Hintergrund und Projektleitung
Den Teufelskreis der Leistungslücke durchbrechen
Im Jahr 2010 folgte der zweite große Meilenstein der wissenschaftlichen Evaluation des LOS-Verbunds. Unter der bewährten Leitung des Hamburger Forschers Dr. Peter May widmete sich die LOS-Studie II einer zentralen Frage: Können Kinder mit massiven Lese-Rechtschreib-Schwierigkeiten durch das LOS-System den Rückstand zu ihren gleichaltrigen Mitschülern tatsächlich aufholen?
In der Regelschule vergrößert sich die Schere zwischen schwachen und starken Schülern oft kontinuierlich. Die LOS-Studie II belegt empirisch, wie das LOS-System diese Schere effektiv wieder schließt.

Kernbefunde der LOS-Studie II
Während die LOS-Studie 1 (2006) im ersten Schritt die generelle, hohe Wirksamkeit der pädagogischen LRS-Therapie im LOS bewies, ging die LOS-Studie II (2016/17) den entscheidenden Schritt weiter: Sie lieferte den statistischen Beweis, dass dieser Lernzuwachs ausreicht, um die Benachteiligung im Schulalltag auszugleichen und betroffene Kinder erfolgreich in ihre Altersgruppe zu reintegrieren.
Aufholen statt Zurückbleiben (Der Schere-Effekt)
Schüler mit LRS verbessern sich in der normalen Schule oft nur sehr langsam oder stagnieren. Die Studie zeigt: Durch die LOS-Förderung machen diese Kinder signifikant größere Fortschritte als Gleichaltrige mit ähnlichen Problemen ohne diese Unterstützung.
Verdopplung des Lerntempos
Die Daten belegen eindrucksvoll: Das Tempo des Lernzuwachses im LOS ist im Durchschnitt doppelt so hoch wie das Entwicklungstempo in der regulären Schulklasse. Der Rückstand wird somit aktiv und messbar verkürzt.

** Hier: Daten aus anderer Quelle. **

(** The callback of a fresh write, past its reservation. *)
Definition frozen_store (k : TransactionKey) (a v w be : Z) (W : World) : result Receipt * Callback :=
  store_and_freeze k a v w be
    (memory W, reserve (service W), mkLocal None (commit_stream_enabled (service W))).

(** How a fresh write ends. *)
Inductive written (k : TransactionKey) (a v w be : Z) (W : World) : result (option Receipt) → World → Prop :=
  | written_commits rc fields ev d m' l' :
      _digest (write_payload a v w be) = Ok d →
      (frozen_store k a v w be W).1 = Ok (Written rc) →
      stored k a v w be (memory W) m' (service W) rc fields ev →
      _entries l' = od_set (_entries (ledger W)) k (mkEntry d complete (Some (Written rc))) →
      written k a v w be W (Ok (Some (Written rc))) (mkWorld m' l' (committed rc fields ev (service W)))
  | written_fails x d m' l' :
      (frozen_store k a v w be W).1 = Err x →
      m' = memory W ∨ (∃ u, write a v w be (str_key k) (memory W) = (Ok u, m')) →
      _entries l' = od_set (_entries (ledger W)) k (mkEntry d uncertain_effect None) →
      written k a v w be W (Err x) (mkWorld m' l' (service W)).

Lemma completed_with_set k rc d (l : Ledger Receipt) en :
  _entries l = od_set en k (mkEntry d complete (Some (Written rc))) → completed_with k rc l = true.
Proof.
  intros Hl. unfold completed_with. rewrite Hl, od_get_set_eq. cbn. by rewrite Z.eqb_refl.
Qed.

Lemma set_reserved_back n s : n = _commit_reserved s → set_reserved n s = s.
Proof. intros ->. by destruct s. Qed.

(** Reserving and releasing around a commit. *)
Lemma committed_reserved rc fields ev s :
  commit_stream_enabled s = true →
  set_reserved (_commit_reserved (publish (commit_id_of fields) (rc, identified fields,
      commit_event (_service_commit_sequence s + 1) (receipt_key rc) (commit_id_of fields) (identified fields))
      (record_event ev (create_object (reserve s)))) - 1)
    (publish (commit_id_of fields) (rc, identified fields,
      commit_event (_service_commit_sequence s + 1) (receipt_key rc) (commit_id_of fields) (identified fields))
      (record_event ev (create_object (reserve s)))) =
  committed rc fields ev s.
Proof.
  intros He. unfold committed, reserve. rewrite He. unfold set_reserved, publish; cbn.
  by rewrite Z.add_simpl_r.
Qed.

Lemma reserve_disabled s : commit_stream_enabled s = false → reserve s = s.
Proof. unfold reserve. by intros ->. Qed.

Lemma commit_write_eq k a v w be W :
  stream_full (service W) = false →
  commit_write k a v w be (memory W, service W, mkLocal None false) = frozen_store k a v w be W.
Proof.
  intros Hfull. unfold commit_write, frozen_store. unfold mbind at 1, M_bind at 1.
  rewrite reserve_commit_eq, Hfull. cbn. by rewrite orb_false_r.
Qed.

Lemma stored_reserve k a v w be m m' s rc fields ev :
  stored k a v w be m m' (reserve s) rc fields ev → stored k a v w be m m' s rc fields ev.
Proof.
  intros [H1 H2 H3 H4 H5]. split; try done. rewrite H1. unfold reserve. by destruct (commit_stream_enabled s).
Qed.

Lemma enabled_reserved s ev :
  commit_stream_enabled (record_event ev (create_object (reserve s))) = commit_stream_enabled s.
Proof. unfold reserve. by destruct (commit_stream_enabled s) eqn:He. Qed.

Lemma service_write_fresh k a v w be W :
  typed_key k = true → validate_write a v w be (memory W) = Ok () → stream_full (service W) = false →
  fresh_in (ledger W) k →
  let '(r, W') := service_write k a v w be W in written k a v w be W r W'.
Proof.
  intros Hk Hv Hfull Hfresh. unfold service_write, executed.
  rewrite Hk, Hv, Hfull, andb_false_r. cbn [negb raise_if mbind result_bind].
  destruct (execute_once_fresh k (write_payload a v w be) _ (commit_write k a v w be) (ledger W)
    (memory W, service W, mkLocal None false) eq_refl Hfresh) as (l' & -> & Hl').
  rewrite commit_write_eq in * by done.
  pose proof (store_and_freeze_cases k a v w be (memory W) (reserve (service W))
    (mkLocal None (commit_stream_enabled (service W)))) as Hcases.
  fold (frozen_store k a v w be W) in Hcases.
  destruct (frozen_store k a v w be W) as [t [[m' s'] loc]] eqn:Hf. cbn in Hcases.
  destruct Hcases as [Hm Hcases]. cbn [fst snd] in *.
  destruct t as [t|x]; cbn [outcome_entry] in Hl'.
  - destruct Hcases as (rc & fields & ev & -> & Hst & -> & ->). cbn.
    apply stored_reserve in Hst.
    assert (Hcommit : written k a v w be W (Ok (Some (Written rc)))
      (mkWorld m' l' (committed rc fields ev (service W)))).
    { eapply written_commits; [done|by rewrite Hf|done|exact Hl']. }
    rewrite enabled_reserved. destruct (commit_stream_enabled (service W)) eqn:He.
    + unfold publish_commit. rewrite (st_document _ _ _ _ _ _ _ _ _ _ _ Hst).
      cbn [ledger memory service set_service].
      rewrite (completed_with_set k rc _ l' _ Hl'). rewrite Z.eqb_refl. cbn [negb orb raise_if mbind result_bind].
      rewrite json_field_identified by apply Hst.
      cbn [mbind result_bind mret result_ret json_str service set_service memory ledger].
      rewrite <- (committed_reserved rc fields ev (service W) He), (st_key _ _ _ _ _ _ _ _ _ _ _ Hst) in Hcommit.
      unfold reserve in *. rewrite He in *. exact Hcommit.
    + unfold committed in Hcommit. rewrite He in Hcommit. rewrite reserve_disabled by done. exact Hcommit.
  - destruct Hcases as [-> ->]. cbn. eapply written_fails in Hl'; [|by rewrite Hf|done].
    destruct (commit_stream_enabled (service W)) eqn:He; [|by rewrite reserve_disabled].
    assert (set_service (set_reserved (_commit_reserved (reserve (service W)) - 1) (reserve (service W)))
      (mkWorld m' l' (reserve (service W))) = mkWorld m' l' (service W)) as Heq; [|cbn [service]; rewrite Heq; exact Hl'].
    unfold reserve, set_service. rewrite He. cbn. f_equal. apply (set_reserved_back _ (service W)). lia.
Qed.

(** Otherwise a write changes nothing, and returns only a frozen receipt. *)
Definition frozen_receipt (k : TransactionKey) (payload : json) (W : World) (r : result (option Receipt)) : Prop :=
  ∀ x, r = Ok x → ∃ e, od_get (_entries (ledger W)) k = Some e ∧ status e = complete ∧ receipt e = x ∧
    _digest payload = Ok (payload_digest e).

Lemma executed_other k p op W :
  ¬ fresh_in (ledger W) k →
  ∃ r, executed k p op W = ((r, mkLocal None false), W) ∧ frozen_receipt k p W r.
Proof.
  intros Hn. unfold executed.
  destruct (execute_once_other k p op (ledger W) ((memory W, service W, mkLocal None false) : Callback) Hn)
    as [Hst Hr].
  destruct (execute_once _ _ _ _) as [r [l [[m s] loc]]]. cbn in *. simplify_eq.
  exists r. split; [by destruct W|done].
Qed.

Lemma service_write_cases k a v w be W :
  let '(r, W') := service_write k a v w be W in
  (W' = W ∧ frozen_receipt k (write_payload a v w be) W r) ∨
  (typed_key k = true ∧ validate_write a v w be (memory W) = Ok () ∧ stream_full (service W) = false ∧
   fresh_in (ledger W) k ∧ written k a v w be W r W').
Proof.
  destruct (typed_key k) eqn:Hk.
  2: { unfold service_write. rewrite Hk. by left. }
  destruct (validate_write a v w be (memory W)) as [[]|x] eqn:Hv.
  2: { unfold service_write. rewrite Hk, Hv. by left. }
  destruct (decide (fresh_in (ledger W) k)) as [Hf|Hf].
  - destruct (stream_full (service W)) eqn:Hfull.
    { unfold service_write. rewrite Hk, Hv, Hfull, bool_decide_true by apply Hf.
      assert (commit_stream_enabled (service W) = true) as ->; [|by left].
      unfold stream_full, commit_stream_enabled in *. by destruct (_commit_stream_capacity (service W)). }
    pose proof (service_write_fresh k a v w be W Hk Hv Hfull Hf) as Hw.
    destruct (service_write k a v w be W) as [r W']. by right.
  - unfold service_write. rewrite Hk, Hv. cbn [negb raise_if mbind result_bind].
    destruct (raise_if _ _) as [[]|x]; [|by left].
    destruct (executed_other k (write_payload a v w be) (commit_write k a v w be) W Hf) as (r & -> & Hr).
    cbn [actual_callback reserved]. destruct r; by left.
Qed.

(** ** Reads *)

Definition initialization_of (k : TransactionKey) (snap : ReadSnapshot) (offset : Z) : ServiceEvent :=
  let i := Z.to_nat (offset - byte_offset snap) in
  memory_initialization k (snapshot_memory_id snap) (snapshot_generation snap) offset
    (default 0 (data snap !! i)) (default (0, 0) (versions snap !! i))
    (default EmptyString (writer_event_ids snap !! i)).

Definition read_event (k : TransactionKey) (a w : Z) (snap : ReadSnapshot) (kinds : bool) : ServiceEvent :=
  memory_read k a w (snapshot_memory_id snap) (snapshot_generation snap) (byte_offset snap)
    (snapshot_value snap) (data snap) (versions snap) (writer_event_ids snap)
    (if kinds then Some (writer_kinds snap) else None).

Definition log_events (evs : list ServiceEvent) (s : MemoryService) : MemoryService :=
  mkService (include_writer_kinds s) (events s ++ evs) (_commit_stream_capacity s) (_pending_commits s)
    (_issued_receipt_ids s) (_service_commit_sequence s) (_commit_reserved s) (created_objects s).

Lemma log_record evs e s : record_event e (log_events evs s) = log_events (evs ++ [e]) s.
Proof. unfold record_event, log_events; cbn. by rewrite app_assoc. Qed.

Unabhängig von der Klassenstufe effektiv
Egal ob Grundschule, Sekundarstufe I oder ältere Jugendliche – die positiven Effekte und das beschleunigte Aufholen der Rechtschreibleistung wurden über alle Alters- und Klassenstufen hinweg nachgewiesen.
Sicherung des Schulerfolgs
Durch das Schließen der Lücke im Lesen und Schreiben wird der Verbleib auf der gewünschten Schulform (z. B. der Übergang auf weiterführende Schulen oder das Erreichen des Schulabschlusses) wissenschaftlich nachweisbar stabilisiert.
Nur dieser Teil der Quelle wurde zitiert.